Sodium Bicarbonate

I've been doing a lot of research into the balance of CO2 in the body (spurred initially by looking into Buteyko breathing). One of the tips is to drink water with baking soda (e.g., a teaspoon) dissolved in it. I'm curious as to whether there are any thoughts on the impact of this relatively easy and cheap tip? Positive? Negative? Neutral-ish?


 


And could you over-do it? How would you know?


 


Thanks!


Comments

  • RekaReka ✭✭✭

    I used to take it pre-workout, and after a while it gave me worse and worse nausea until I had to stop. It's alkaline so it's not friendly for your stomach acid. However, this effect only appeared after a long time.


    It doesn't get easier... It's you who gets better.

     

    Is your social worker in that horse?

     

    Success has a price, not a secret.

  • Thanks Reka. Why did you start taking it in the first place? Trying to see what benefit there would be although a lot of people claim that alkalizing your system makes you healthier so maybe it's that right there. 


  • RekaReka ✭✭✭


    Thanks Reka. Why did you start taking it in the first place? Trying to see what benefit there would be although a lot of people claim that alkalizing your system makes you healthier so maybe it's that right there. 




     


    I started it for two reasons: together with creatine to keep it alkaline; and because I'd read that it offsets the fatigue by somehow (not clear, how) buffering the lactic acid production in the muscles so they get acidic later and I can work longer. I experienced good effects from it but haven't tried since I stopped, the toll on my tummy was too much.

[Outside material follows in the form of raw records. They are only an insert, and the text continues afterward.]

(* ===== verification/Main.v ===== *)
(** * The driver's entry point (metal_fs.cpp)

    What [main] makes of its configuration: the file systems it creates, where
    it mounts them, and whether it serves agents. [fuse_opt_parse] and
    [fuse_main] are FUSE's; the objects that [main] creates are named by the
    arguments of their constructors. *)
From S2P Require Import Prelude Fuse Endian Extmap OpMem Jobs Pipeline Runner Manifest.

(** [Card]. *)
Record Card := MkCard { card : Z; timeout : Z }.

Record metal_config := MetalConfig {
  mc_card : Z;
  mc_timeout : Z;
  mc_metadata_dir : option string;
  mc_in_memory : Z;
  mc_verbosity : Z;
}.

(** The constructors of [PipelineStorage] and [InMemoryFilesystem]. *)
Record filesystem := MkFilesystem {
  f_card : option Card;              (* none for the file system in memory *)
  f_type : AddressType;
  f_map : MapType;
  f_metadataDir : string;
  f_deleteMetadataIfExists : bool;
  f_onDram : bool;                   (* its page files are on the DRAM one *)
}.

(** The handler of a mount point. *)
Inductive mounted :=
  | SocketHandler (socketFilename : string)
  | OperatorHandler (operators : list string)
  | FilesystemHandler (fs : filesystem).

Inductive log_level := LogTrace | LogDebug | LogInfo | LogWarn.

Module Main.
Section Main.
Context `{Json} `{Device}.

Definition verbosity_level (verbosity : Z) : log_level :=
  if 3 <=? verbosity then LogTrace
  else if verbosity =? 2 then LogDebug
  else if verbosity =? 1 then LogInfo
  else LogWarn.

(** What runs once [main] has come to [fuse_main]. *)
Record running := Running {
  rn_level : log_level;
  rn_handlers : list (cstr * mounted);
  rn_server : option (Card * list (string * OperatorSpecification));
}.

Inductive started := Exit (code : Z) | Mounted (r : running).

Definition context_addHandler := CombinedFuse.addHandler (T := mounted).

(** The handlers of a card with the given operators and memories. *)
Definition fpga_handlers (c : Card) (metadataDir socketFilename : string)
    (factory : Manifest.OperatorFactory) : list (cstr * mounted) :=
  let metadataDirDRAM := (metadataDir ++ "_tmp")%string in
  let operators := foldl (λ l s, set_emplace s l) [] (Manifest.operatorSpecifications factory).*1 in
  let operators := set_emplace "metal-cat" (set_emplace "datagen" operators) in
  let hs := context_addHandler [] (str "/.hello") (SocketHandler socketFilename) in
  let hs := context_addHandler hs (str "/operators") (OperatorHandler operators) in
  if Manifest.isDRAMEnabled factory then
    let dram := MkFilesystem (Some c) ATCardDRAM MTDRAM metadataDirDRAM true false in
    let hs := context_addHandler hs (str "/tmp") (FilesystemHandler dram) in
    if Manifest.isNVMeEnabled factory then
      let nvme := MkFilesystem (Some c) ATNVMe MTDRAMAndNVMe metadataDir false true in
      context_addHandler hs (str "/files") (FilesystemHandler nvme)
    else hs
  else hs.

(** [None] of the options: [fuse_opt_parse] fails. *)
Definition main (conf : option metal_config) (socketFilename : string) :
    M Pipeline.state started :=
  match conf with
  | None => mret (Exit 1)
  | Some conf =>
      let level := verbosity_level (mc_verbosity conf) in
      match mc_metadata_dir conf with
      | None => mret (Exit 1)
      | Some metadataDir =>
          let timeout := if mc_timeout conf =? 0 then 2 else mc_timeout conf in
          if mc_in_memory conf =? 0 then
            let c := MkCard (mc_card conf) timeout in
            factory ← Manifest.fromFPGA;
            mret (Mounted (Running level (fpga_handlers c metadataDir socketFilename factory)
                             (Some (c, Manifest.operatorSpecifications factory))))
          else
            let fs := MkFilesystem None ATHost MTNone metadataDir true false in
            mret (Mounted (Running level (context_addHandler [] (str "/files") (FilesystemHandler fs)) None))
      end
  end.
End Main.
End Main.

    It doesn't get easier... It's you who gets better.

     

    Is your social worker in that horse?

     

    Success has a price, not a secret.

  • dazdaz today is a good day ✭✭✭
    edited April 2016

    I started it for two reasons: together with creatine to keep it alkaline; and because I'd read that it offsets the fatigue by somehow (not clear, how) buffering the lactic acid production in the muscles so they get acidic later and I can work longer. I experienced good effects from it but haven't tried since I stopped, the toll on my tummy was too much.




    Suppversity have done a few posts on creatine + bicarb,

    eg.

    > 2012/04/supercharging-creatine-with-baking-soda

    > 2014/09/creatine-sodium-bicarbonate-two-new

    > 2015/12/creatine-and-bicarbonate-worthwhile


    fake it till you make it

  • I have done some research into Sodium bicarb recently and believe it could be beneficial for kidney function.  


     


    The key downside is that it will neutralize your stomach acid so I do not believe it should be taken anywhere near eating.  I anticipate this would lead to a total lack of protein digestion and possibly the development of food allergies as undigested protein passes through your gut.  That being said, the people who are into fasting recommend it highly taking bicarb significantly removed from food wouldn't cause a digestion issue as far as I can tell.  


     


    Reka - the increase in basic (alkaline) ions in your blood stream caused by eating sodium bicarb could reasonably help neutralize the build up of lactic acid.  An easy test for this kind of thing is Wim Hoff breathing which I believe causes a significant drop in CO2 in the blood (an acid).  If you try something like doing the maximum number of push-ups you can do using regular breathing, then the next day doing the same test after several minutes of Wim Hof breathing, I think you'll see the increased endurance effect you're looking for.  In my experience this is a short lived effect but it seems to be a related mechanism to what you mentioned. How much were you taking? and was there any protein in your pre-workout?

  • Back in the late '90s my college/grad roommates were part of a team that conducted a research study into the effectiveness of sodium bicarb's buffering capacity on lactic acid production during a treadmill test.  I don't have the study off hand or if it was even published by the grad students.  (Penn State GCRC ~1997?) But the general conclusion I believe they came to was that it does buffer to a certain a point, but in order to achieve measurable results at higher and higher anaerobic outputs you would need to take so much that you'd end up with "disaster pants".  Keep in mind this was late 1990s and I'm sure other studies have been done since.  I don't know if they controlled for meal timing like James mentions.